There were 1,062 households, of which 42.7% had children under the age of 18 living with them, 46.1% were married couples living together, 16.7% had a female householder with no husband present, 6.1% had a male householder with no wife present, and 31.1% were non-families. 27.2% of all households were made up of individuals, and 13.7% had someone living alone who was 65 years of age or older. The average household size was 2.62 and the average family size was 3.17.

The median age in the town was 32.5 years. 30.8% of residents were under the age of 18; 8.8% were between the ages of 18 and 24; 26.7% were from 25 to 44; 22.7% were from 45 to 64; and 11% were 65 years of age or older. The gender makeup of the town was 47.8% male and 52.2% female.

===2000 census===
As of the census of 2000, there were 1,702 people, 681 households, and 456 families living in the town. The population density was 1,826.6 PD/sqmi. There were 716 housing units at an average density of 768.4 /sqmi. The racial makeup of the town was 98.5% White, 0.7% African American, 0.1% Native American, 0.2% Asian, 0.1% Pacific Islander, 0.1% from other races, and 0.35% from two or more races. Hispanic or Latino of any race were 1.2% of the population.

There were 681 households, out of which 39.4% had children under the age of 18 living with them, 45.8% were married couples living together, 16.0% had a female householder with no husband present, and 33.0% were non-families. 28.5% of all households were made up of individuals, and 16.0% had someone living alone who was 65 years of age or older. The average household size was 2.50 and the average family size was 3.06.

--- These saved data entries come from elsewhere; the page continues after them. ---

Lemma suggest_negative_witness :
  (Float.of_int (-25) <? Float.pos_zero)%f64 = true /\
  suggest_club_and_percentage (Float.of_int (-25))
  = Ok ("Lob Wedge", percentage_of (Float.of_int (-25)) 80).
Proof.
  split; [reflexivity | exact (proj1 (suggest_negative (Float.of_int (-25)) eq_refl))].
Defined.
Lemma getConversations_sublist options this :
  ∃ l', l' `sublist_of`
          openCursor
            (index_of (keyPath_of (default by_updatedAt (sortBy options)))
               (conversations (db this)))
            (match default desc (sortOrder options) with desc => prev | asc => next end)
        ∧ (getConversations options this).1
          = map (λ e : entry TConversation.t, read_conversation this e.2) l'
        ∧ (List.length l' ≤ Z.to_nat (default 25%Z (limit options)))%nat.
Proof.
  unfold getConversations.
  destruct (page_loop_sublist this (cursor options) (default 25%Z (limit options))
              (openCursor
                 (index_of (keyPath_of (default by_updatedAt (sortBy options)))
                    (conversations (db this)))
                 (match default desc (sortOrder options) with
                  | desc => prev | asc => next end))
              [] 0 (negb (truthy (cursor options)))) as (l' & Hsub & Heq & Hlen).
  exists l'. split_and!; [done|done|]. by rewrite Z.sub_0_r in Hlen.
Qed.

(** The order of the visit. *)
Lemma openCursor_sorted s o (store : gmap string TConversation.t) :
  StronglySorted
    (λ e1 e2 : entry TConversation.t, key_order o e1.1.1 e2.1.1 = true)
    (openCursor (index_of (keyPath_of s) store)
       (match o with desc => prev | asc => next end)).
Proof.
  pose proof (index_of_sorted (keyPath_of s) store) as Hs.
  destruct o; simpl.
  - eapply StronglySorted_fmap with (f := id) in Hs; [by rewrite list_fmap_id in Hs|].
    intros x y. apply entry_leb_key.
  - apply StronglySorted_reverse in Hs.
    eapply StronglySorted_fmap with (f := id) in Hs; [by rewrite list_fmap_id in Hs|].
    intros x y. apply entry_leb_key.
Qed.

In the town, the population was spread out, with 29.7% under the age of 18, 9.0% from 18 to 24, 30.8% from 25 to 44, 16.6% from 45 to 64, and 13.8% who were 65 years of age or older. The median age was 34 years. For every 100 females, there were 86.4 males. For every 100 females age 18 and over, there were 77.7 males.

The median income for a household in the town was $41,089, and the median income for a family was $48,646. Males had a median income of $36,765 versus $26,875 for females. The per capita income for the town was $17,835. About 9.3% of families and 9.8% of the population were below the poverty line, including 10.3% of those under age 18 and 9.4% of those age 65 or over.